A veces se dejaba arrastrar por los campos que dieron a Antonio Machado tanto que decir: «Jueces de paz, Peritos agrícolas, Doctores: / perdonad a este humilde ruiseñor del paisaje». Sin embargo, volverá al Arte menor (1909) con la gracia del «poeta puro», y la propia naturaleza le dice algo diferente que el paisaje: «Ya el árbol no es de hojas secas, / ya el árbol solo es de sol». La música de fondo parece provenir del juego lexical de Paul Verlaine.
Entre espléndidos versos de arte mayor y menor, y el uso constante de la rima asonante, el poeta asume, ya entrado el siglo, una poesía «del alma», que en 1911 se muda en uno Poemas impersonales, y en los años inmediatos el poeta se había convertido en un maestro, en un faro cuya luz debe ser seguida. 1912 fue para él uno de esos años de extensa creatividad que a veces asalta a los poetas.
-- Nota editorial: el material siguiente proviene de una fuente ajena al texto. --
(* ===== verification/DirectWebhook.v ===== *)
(** The older, synchronous processing of a webhook ([ProcessWebhook] of
    [internal/billing/service.go]), which no route calls any more, and what holds of it:
    one transaction per call, and at most one change of the subscriptions for a payload
    however often it is delivered. *)
From S2P Require Import Prelude GoLists GoBase Webhook BillingDB Utf8 Billing BillingQueue BillingSamples BillingSpec BillingQueueSpec.
Local Open Scope Z_scope.

(** * The code *)

(** The texts of the errors that wrap [ErrInvalidWebhook]. *)
Definition reason_text (why : webhook_reason) : string :=
  "invalid billing webhook: " +:+
  match why with
  | DecodePayload => "decode payload"
  | TrailingContent => "trailing JSON content"
  | EventHeaderMismatch => "event header mismatch"
  | UnsupportedEvent => "unsupported event"
  | InvalidDataIdentity => "invalid data identity"
  | InvalidCheckoutUser => "invalid checkout user"
  | ScopeMismatch => "webhook scope mismatch"
  | InvalidOrderWebhook => "invalid order webhook"
  | InvalidInvoiceWebhook => "invalid subscription invoice webhook"
  | InvalidSubscriptionWebhook => "invalid subscription webhook"
  | InvalidEventIdentity => "invalid event identity"
  | NotEnqueued => "webhook was not durably enqueued"
  | UnknownCheckoutUser => "unknown checkout user"
  | NoAssociatedUser => "webhook cannot be associated with a user"
  | UnsupportedSubscriptionStatus => "unsupported subscription status"
  | AccessDateMissing => "subscription access date is missing"
  | MissingEventName => "missing event name"
  end.

(** Why the processing of an event ends: it is not acceptable, and the transaction can go
    on; or a statement failed, and the database takes nothing but a rollback.  The error
    that is reported may be the same. *)
Inductive tx_failure :=
  | Rejected (why : webhook_reason)
  | Broken (e : billing_error).

Definition failure_error (f : tx_failure) : billing_error :=
  match f with Rejected why => InvalidWebhook why | Broken e => e end.

Definition access_failure (e : billing_error) : tx_failure :=
  match e with InvalidWebhook why => Rejected why | _ => Broken e end.

Section direct.
Context `{Unicode, WebhookEncoding, EventConstraints, Sha256}.
Variable s : Service.

Definition text_param (t : string) : result db_failure string :=
  if sql_text t then Ok t else Err OtherFailure.

(** [recordEvent]: the columns that are not named have their defaults. *)
Definition recorded_row (now : time) (raw eventName : string) : event_row :=
  {| ev_Type := eventName; ev_Hash := sha256 raw; ev_Payload := empty_payload;
     ev_ObjectType := None; ev_ObjectID := None;
     ev_Status := Pending; ev_Error := None; ev_CreatedAt := now; ev_ProcessedAt := None;
     ev_Attempts := 1; ev_LastAttemptAt := Some now; ev_Deliveries := 1; ev_LastReceivedAt := now;
     ev_NextAttemptAt := None; ev_LockedAt := None; ev_LockedBy := None; ev_DeadLetterAt := None |}.

Definition attempted_row (now : time) (r : event_row) : event_row :=
  {| ev_Type := ev_Type r; ev_Hash := ev_Hash r; ev_Payload := ev_Payload r;
     ev_ObjectType := ev_ObjectType r; ev_ObjectID := ev_ObjectID r;
     ev_Status := ev_Status r; ev_Error := ev_Error r; ev_CreatedAt := ev_CreatedAt r;
     ev_ProcessedAt := ev_ProcessedAt r; ev_Attempts := ev_Attempts r + 1;
     ev_LastAttemptAt := Some now; ev_Deliveries := ev_Deliveries r;
     ev_LastReceivedAt := ev_LastReceivedAt r; ev_NextAttemptAt := ev_NextAttemptAt r;
     ev_LockedAt := ev_LockedAt r; ev_LockedBy := ev_LockedBy r;
     ev_DeadLetterAt := ev_DeadLetterAt r |}.

(** The largest [integer]. *)
Definition max_attempt_count : Z := 2147483647.

Definition record_event (now : time) (raw eventName : string) (d : BillingDB)
    : result db_failure (event_status * BillingDB) :=
  let k := (providerName s, event_id raw) in
  let! eventName := text_param eventName in
  let r := recorded_row now raw eventName in
  fail_if negb (event_checks k r) with ConstraintViolation else
  match webhook_events d !! k with
  | None => Ok (ev_Status r, set_events (<[k := r]> (webhook_events d)) d)
  | Some cur =>
      let r := attempted_row now cur in
      fail_if max_attempt_count <? ev_Attempts r with OtherFailure else
      fail_if negb (event_checks k r) with ConstraintViolation else
      Ok (ev_Status r, set_events (<[k := r]> (webhook_events d)) d)
  end.

(** The identifier is a [text] parameter of the second query. *)
Definition resolveWebhookUser (c : call) (d : BillingDB) (envelope : lemonWebhookEnvelope)
    : result tx_failure string :=
  let userID := customString (le_CustomData envelope) "user_id" in
  if negb (is_empty userID) then
    match exec c BUserExists (user_exists d userID) with
    | Ok true => Ok userID
    | Ok false => Err (Rejected UnknownCheckoutUser)
    | Err _ => Err (Broken (InvalidWebhook UnknownCheckoutUser))
    end
  else
    match exec c BExistingUser (let! id := text_param (le_ID envelope) in subscription_user s d id) with
    | Ok userID => Ok userID
    | Err (StatementFailed _ NoRows) => Err (Rejected NoAssociatedUser)
    | Err e => Err (Broken e)
    end.

Definition webhook_time (c : call) (attributes : lemonSubscriptionAttributes) : time :=
  let t := parseProviderTime (la_UpdatedAt attributes) in
  if is_zero t then c_now c else t.

(** The values of [upsertSubscription], and its [do update set]. *)
Definition direct_values (c : call) (user : string) (envelope : lemonWebhookEnvelope)
    (providerUpdatedAt : time) (status : string) (accessUntil : option time) : subscription_row :=
  let attributes := le_Attributes envelope in
  {| sr_UserID := user;
     sr_Provider := providerName s;
     sr_CustomerID := Some (FormatInt (la_CustomerID attributes));
     sr_SubscriptionID := Some (le_ID envelope);
     sr_OrderID := None;
     sr_VariantID := Some (FormatInt (la_VariantID attributes));
     sr_ProviderStatus := Some (la_Status attributes);
     sr_ProviderUpdatedAt := Some (pg_time providerUpdatedAt);
     sr_PlanCode := "pro";
     sr_Status := status;
     sr_PeriodStart := None;
     sr_PeriodEnd := pg_time <$> parseOptionalProviderTime (la_RenewsAt attributes);
     sr_CancelAtPeriodEnd := la_Cancelled attributes || bool_decide (status = "canceled");
     sr_AccessUntil := pg_time <$> accessUntil;
     sr_CreatedAt := c_tx_now c;
     sr_UpdatedAt := c_tx_now c |}.

Definition direct_merge (now : time) (cur excluded : subscription_row) : subscription_row :=
  {| sr_UserID := sr_UserID excluded; sr_Provider := sr_Provider cur;
     sr_CustomerID := sr_CustomerID excluded; sr_SubscriptionID := sr_SubscriptionID cur;
     sr_OrderID := sr_OrderID cur; sr_VariantID := sr_VariantID excluded;
     sr_ProviderStatus := sr_ProviderStatus excluded;
     sr_ProviderUpdatedAt := sr_ProviderUpdatedAt excluded;
     sr_PlanCode := sr_PlanCode excluded; sr_Status := sr_Status excluded;
     sr_PeriodStart := sr_PeriodStart cur; sr_PeriodEnd := sr_PeriodEnd excluded;
     sr_CancelAtPeriodEnd := sr_CancelAtPeriodEnd excluded;
     sr_AccessUntil := sr_AccessUntil excluded;
     sr_CreatedAt := sr_CreatedAt cur; sr_UpdatedAt := now |}.

(** From the buyer to the upsert. *)
Definition apply_webhook (c : call) (envelope : lemonWebhookEnvelope) (d : BillingDB)
    : result tx_failure (event_status * BillingDB) :=
  let! userID := resolveWebhookUser c d envelope in
  let attributes := le_Attributes envelope in
  let providerUpdatedAt := webhook_time c attributes in
  let! (status, accessUntil) := rmap_err access_failure (resolveAccess s attributes providerUpdatedAt) in
  let! (l, affected) := rmap_err Broken (exec c BUpsertSubscription
    (let! user := user_reference d userID in
     let! _ := text_param (le_ID envelope) in
     let! _ := text_param (la_Status attributes) in
     upsert_row (direct_merge (c_tx_now c))
       (direct_values c user envelope providerUpdatedAt status accessUntil) (subscriptions d))) in
  Ok (if affected =? 0 then Ignored else Processed, set_subscriptions l d).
Las palabras «puro», «pureza» aparecen con frecuencia, ¿qué sabría el poeta de la tendencia francesa de la llamada «poesía pura» que capitaneaba Paul Valéry? Quizás mucho, pero él recogía el estro opuesto al romanticismo (por eso, tal vez, se opuso tanto a la poesía neorromántica), y escribió una obra peculiar en medio del claro clarín dariano, del silbo de Rueda, del intelecto hondo del Machado mayor.
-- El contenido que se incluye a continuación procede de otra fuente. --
Lemma ProcessWebhookEvent_wf c id raw d :
  subscriptions_wf (subscriptions d) ->
  subscriptions_wf (subscriptions (snd (ProcessWebhookEvent s c id raw d))).
Proof.
  intros Hw. unfold ProcessWebhookEvent. destruct (process_tx s c id raw d) as [[r d1]|] eqn:E; [|done].
  assert (subscriptions_wf (subscriptions d1)) as Hw1.
  { unfold process_tx in E.
    apply rbind_ok in E as ([env name] & _ & E). apply rbind_ok in E as (? & _ & E).
    apply rbind_ok in E as (est & _ & E). destruct (_ || _); [by inv_ok|].
    apply rbind_ok in E as ([st d2] & Hev & E). apply rbind_ok in E as (d3 & Hf & E). inv_ok.
    apply process_event_wf in Hev; [|done].
    unfold finishProductionWebhook in Hf. apply exec_ok in Hf as [_ Hf]. unfold update_event in Hf.
    destruct (webhook_events d2 !! _); [destruct (event_checks _ _); [|done]|]; by inv_ok. }
  unfold autocommit. by destruct (c_outcome c BCommit).
Qed.

(** In every state the queue reaches, in time or not, the subscriptions have
    one row per provider subscription, one row per order, and satisfy the checks
    of their table. *)
Theorem subscriptions_stay_wf timely d now st :
  subscriptions_wf (subscriptions d) -> reachable timely d now st ->
  subscriptions_wf (subscriptions (sy_db st)).
Proof.
  intros Hd Hr. revert st Hr. refine (rtc_ind_r _ _ _ _); [done|].
  intros st st' _ Hs IH.
  destruct Hs as [| |st c owner locked Hc|st c j before after ? ? ? ?|st c j e before after ? ? ? ?|]; simpl; try done.
  - by rewrite EnqueueWebhook_subscriptions.
  - destruct (claim_leased c owner locked (sy_db st)) as [(_ & -> & _)|(id & r & _ & _ & _ & -> & _)]; done.
  - by apply ProcessWebhookEvent_wf.
  - destruct (finalizeFailure s cfg c _ _ e (sy_db st)) as [res d'] eqn:E.
    apply finalizeFailure_events in E as [->|(r & dead & msg & delay & Hr & ->)]; done.
Qed.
Poetas cubanos como Mariano Brull, Emilio Ballagas, Eugenio Florit, más visibles en los años que siguen a 1930, atendieron con cuidado la propuesta estética juanramoniana, pero quizás la influencia mayor en Cuba estuviera centrada en un grupo dentro del llamado Grupo de la revista Orígenes, en especial José Lezama Lima, Cintio Vitier, Fina García Marruz, Octavio Smith… La poesía y el paso de Juan Ramón por Cuba, dio aliento para que estos poetas buscaran en la poesía «cotos de mayor realeza», frase de Lezama. Para entonces, Juan Ramón ya había recorrido un sendero de altos quilates líricos.
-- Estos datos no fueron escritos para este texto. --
(* ===== verification/DomainJson.v ===== *)
(** How the requests of [internal/domain/market.go] are decoded: the keys of
    the [json] tags and the decoder of each field. *)
From S2P Require Import Prelude GoLists GoBase Dates Domain Json.
Local Open Scope Z_scope.

Definition zero_PriceIngest : PriceIngest :=
  {| pi_ObservedAt := zero_time; pi_LocationID := 0; pi_ItemKey := EmptyString; pi_Quality := 0;
     pi_SellPriceMin := None; pi_SellPriceMinAt := None; pi_BuyPriceMax := None;
     pi_BuyPriceMaxAt := None |}.

Definition zero_bucket : HistoryBucketIngest :=
  {| hb_Timestamp := zero_time; hb_ItemCount := 0; hb_AverageUnitPrice := None |}.

Definition zero_HistoryIngest : HistoryIngest :=
  {| hi_ObservedAt := zero_time; hi_LocationID := 0; hi_ItemKey := EmptyString; hi_Quality := 0;
     hi_History := [] |}.

Definition zero_price_request : IngestPricesRequest :=
  {| ip_RequestID := EmptyString; ip_Server := EmptyString; ip_Entries := [] |}.

Definition zero_history_request : IngestHistoryRequest :=
  {| ih_RequestID := EmptyString; ih_Server := EmptyString; ih_Entries := [] |}.

Definition opt_int64 : decoder (option Z) := dec_pointer 0 dec_int64.
Definition opt_time : decoder (option time) := dec_pointer zero_time dec_time.

(** The constructors, as patterns of the field updates below. *)
#[local] Abbreviation PI := Build_PriceIngest.
#[local] Abbreviation HB := Build_HistoryBucketIngest.
#[local] Abbreviation HI := Build_HistoryIngest.

Section decoders.
Context `{Unicode}.

Definition dec_PriceIngest : decoder PriceIngest :=
  dec_struct
    [("observed_at", field pi_ObservedAt (fun x '(PI _ l i q s sa b ba) => PI x l i q s sa b ba)
                       dec_time);
     ("location_id", field pi_LocationID (fun x '(PI o _ i q s sa b ba) => PI o x i q s sa b ba)
                       dec_int16);
     ("item_key", field pi_ItemKey (fun x '(PI o l _ q s sa b ba) => PI o l x q s sa b ba) dec_string);
     ("quality", field pi_Quality (fun x '(PI o l i _ s sa b ba) => PI o l i x s sa b ba) dec_int16);
     ("sell_price_min", field pi_SellPriceMin (fun x '(PI o l i q _ sa b ba) => PI o l i q x sa b ba)
                          opt_int64);
     ("sell_price_min_at", field pi_SellPriceMinAt
                             (fun x '(PI o l i q s _ b ba) => PI o l i q s x b ba) opt_time);
     ("buy_price_max", field pi_BuyPriceMax (fun x '(PI o l i q s sa _ ba) => PI o l i q s sa x ba)
                         opt_int64);
     ("buy_price_max_at", field pi_BuyPriceMaxAt
                            (fun x '(PI o l i q s sa b _) => PI o l i q s sa b x) opt_time)].

Definition dec_IngestPricesRequest : decoder IngestPricesRequest :=
  dec_struct
    [("request_id", field ip_RequestID
        (fun x r => {| ip_RequestID := x; ip_Server := ip_Server r; ip_Entries := ip_Entries r |})
        dec_string);
     ("server", field ip_Server
        (fun x r => {| ip_RequestID := ip_RequestID r; ip_Server := x; ip_Entries := ip_Entries r |})
        dec_string);
     ("entries", field ip_Entries
        (fun x r => {| ip_RequestID := ip_RequestID r; ip_Server := ip_Server r; ip_Entries := x |})
        (dec_slice zero_PriceIngest dec_PriceIngest))].

Definition dec_HistoryBucketIngest : decoder HistoryBucketIngest :=
  dec_struct
    [("timestamp", field hb_Timestamp (fun x '(HB _ n p) => HB x n p) dec_time);
     ("item_count", field hb_ItemCount (fun x '(HB t _ p) => HB t x p) dec_int64);
     ("average_unit_price", field hb_AverageUnitPrice (fun x '(HB t n _) => HB t n x) opt_int64)].

Definition dec_HistoryIngest : decoder HistoryIngest :=
  dec_struct
    [("observed_at", field hi_ObservedAt (fun x '(HI _ l i q h) => HI x l i q h) dec_time);
     ("location_id", field hi_LocationID (fun x '(HI o _ i q h) => HI o x i q h) dec_int16);
     ("item_key", field hi_ItemKey (fun x '(HI o l _ q h) => HI o l x q h) dec_string);
     ("quality", field hi_Quality (fun x '(HI o l i _ h) => HI o l i x h) dec_int16);
     ("history", field hi_History (fun x '(HI o l i q _) => HI o l i q x)
                   (dec_slice zero_bucket dec_HistoryBucketIngest))].

Definition dec_IngestHistoryRequest : decoder IngestHistoryRequest :=
  dec_struct
    [("request_id", field ih_RequestID
        (fun x r => {| ih_RequestID := x; ih_Server := ih_Server r; ih_Entries := ih_Entries r |})
        dec_string);
     ("server", field ih_Server
        (fun x r => {| ih_RequestID := ih_RequestID r; ih_Server := x; ih_Entries := ih_Entries r |})
        dec_string);
     ("entries", field ih_Entries
        (fun x r => {| ih_RequestID := ih_RequestID r; ih_Server := ih_Server r; ih_Entries := x |})
        (dec_slice zero_HistoryIngest dec_HistoryIngest))].

(** ** Queries *)

Definition zero_price_query : PriceQueryRequest :=
  {| pqr_Server := EmptyString; pqr_MarketKeys := []; pqr_Entries := [] |}.

Definition dec_PriceQueryEntry : decoder PriceQueryEntry :=
  dec_struct
    [("itemIdentifier", field pq_ItemKey
        (fun x e => {| pq_ItemKey := x; pq_Quality := pq_Quality e |}) dec_string);
     ("quality", field pq_Quality
        (fun x e => {| pq_ItemKey := pq_ItemKey e; pq_Quality := x |}) dec_int16)].

Definition dec_PriceQueryRequest : decoder PriceQueryRequest :=
  dec_struct
    [("server", field pqr_Server
        (fun x r => {| pqr_Server := x; pqr_MarketKeys := pqr_MarketKeys r;
                       pqr_Entries := pqr_Entries r |}) dec_string);
     ("marketKeys", field pqr_MarketKeys
        (fun x r => {| pqr_Server := pqr_Server r; pqr_MarketKeys := x;
                       pqr_Entries := pqr_Entries r |}) (dec_slice EmptyString dec_string));
     ("entries", field pqr_Entries
        (fun x r => {| pqr_Server := pqr_Server r; pqr_MarketKeys := pqr_MarketKeys r;
                       pqr_Entries := x |})
        (dec_slice {| pq_ItemKey := EmptyString; pq_Quality := 0 |} dec_PriceQueryEntry))].
End decoders.

(** Requests as they arrive. *)
Definition sample_price_body : string := quoted
  "{'request_id':'00112233-4455-6677-8899-aabbccddeeff','server':'west','entries':[{'observed_at':'2026-06-26T12:00:00Z','location_id':4002,'item_key':'T4_BAG','quality':1,'sell_price_min':4500,'sell_price_min_at':'2026-06-26T11:59:00.5Z','buy_price_max':null,'buy_price_max_at':null}]}".

Definition sample_price_entry : PriceIngest :=
  {| pi_ObservedAt := 1782475200 * second; pi_LocationID := 4002; pi_ItemKey := "T4_BAG";
     pi_Quality := 1; pi_SellPriceMin := Some 4500;
     pi_SellPriceMinAt := Some (1782475140 * second + second / 2);
     pi_BuyPriceMax := None; pi_BuyPriceMaxAt := None |}.

Definition sample_price_request : IngestPricesRequest :=
  {| ip_RequestID := "00112233-4455-6677-8899-aabbccddeeff"; ip_Server := "west";
     ip_Entries := [sample_price_entry] |}.

Example decode_price_request :
  let U := plain_unicode in
  decode_next dec_IngestPricesRequest zero_price_request
    {| st_bytes := sample_price_body; st_end := AtEOF |}
  = Ok (sample_price_request, {| st_bytes := EmptyString; st_end := AtEOF |}).
Proof. vm_compute. reflexivity. Qed.

(** An unknown field, a number where a string is expected, and a field whose name
    differs in case only. *)
Example decode_variants :
  let U := plain_unicode in
  map (fun s => rmap_err (fun e => match e with DType => true | _ => false end)
                  (decode_next dec_IngestPricesRequest zero_price_request
                     {| st_bytes := quoted s; st_end := AtEOF |}))
    ["{'extra':1}"; "{'server':5}"; "{'SERVER':'east'} "]
  = [Err true; Err true;
     Ok ({| ip_RequestID := EmptyString; ip_Server := "east"; ip_Entries := [] |},
         {| st_bytes := " "; st_end := AtEOF |})].
Proof. vm_compute. reflexivity. Qed.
En 1936 resumía en un verso: «qué bello al ir a ser es haber sido». Pareciera un comentario al «Hoy es siempre todavía» de Antonio Machado, pero si se ve bien, el paso del tiempo en Juan Ramón es más lento, pausado, y apela a la belleza. Canta «El día bello», transido por la gracia, el poeta sabe ver en el rumor sensorial que atenúa su fuerte aprehensión intelectiva del mundo. Al canto rilkeano de la rosa, él singulariza: «¿Todas las rosas son la misma rosa? / Sí (pero aquella rosa…)», y hace de ella una «Rosa íntima». ¿Quién pretende resumir a Juan Ramón Jiménez en un estudio de cinco o de quinientas páginas? El poeta del Dios deseado y deseante (1949) solo es bullente en realidad en su poesía, ella lo dice todo de sí, contiene todos los ensayos y la crítica que pueda hacérsele, busca ser una poesía autosuficiente. Poeta de la belleza consumada, de lo externo hacia la palabra íntima, su orbe es el cosmos y en él bulle la Tierra, como patria e infinito. Él sigue siendo en su palabra un poeta de gran destello, uno entre muchos, noble y a la vez elevadísimo. Juan Ramón es poeta de su sendero, de su avenida, tan ancho como un río, siempre fluyendo.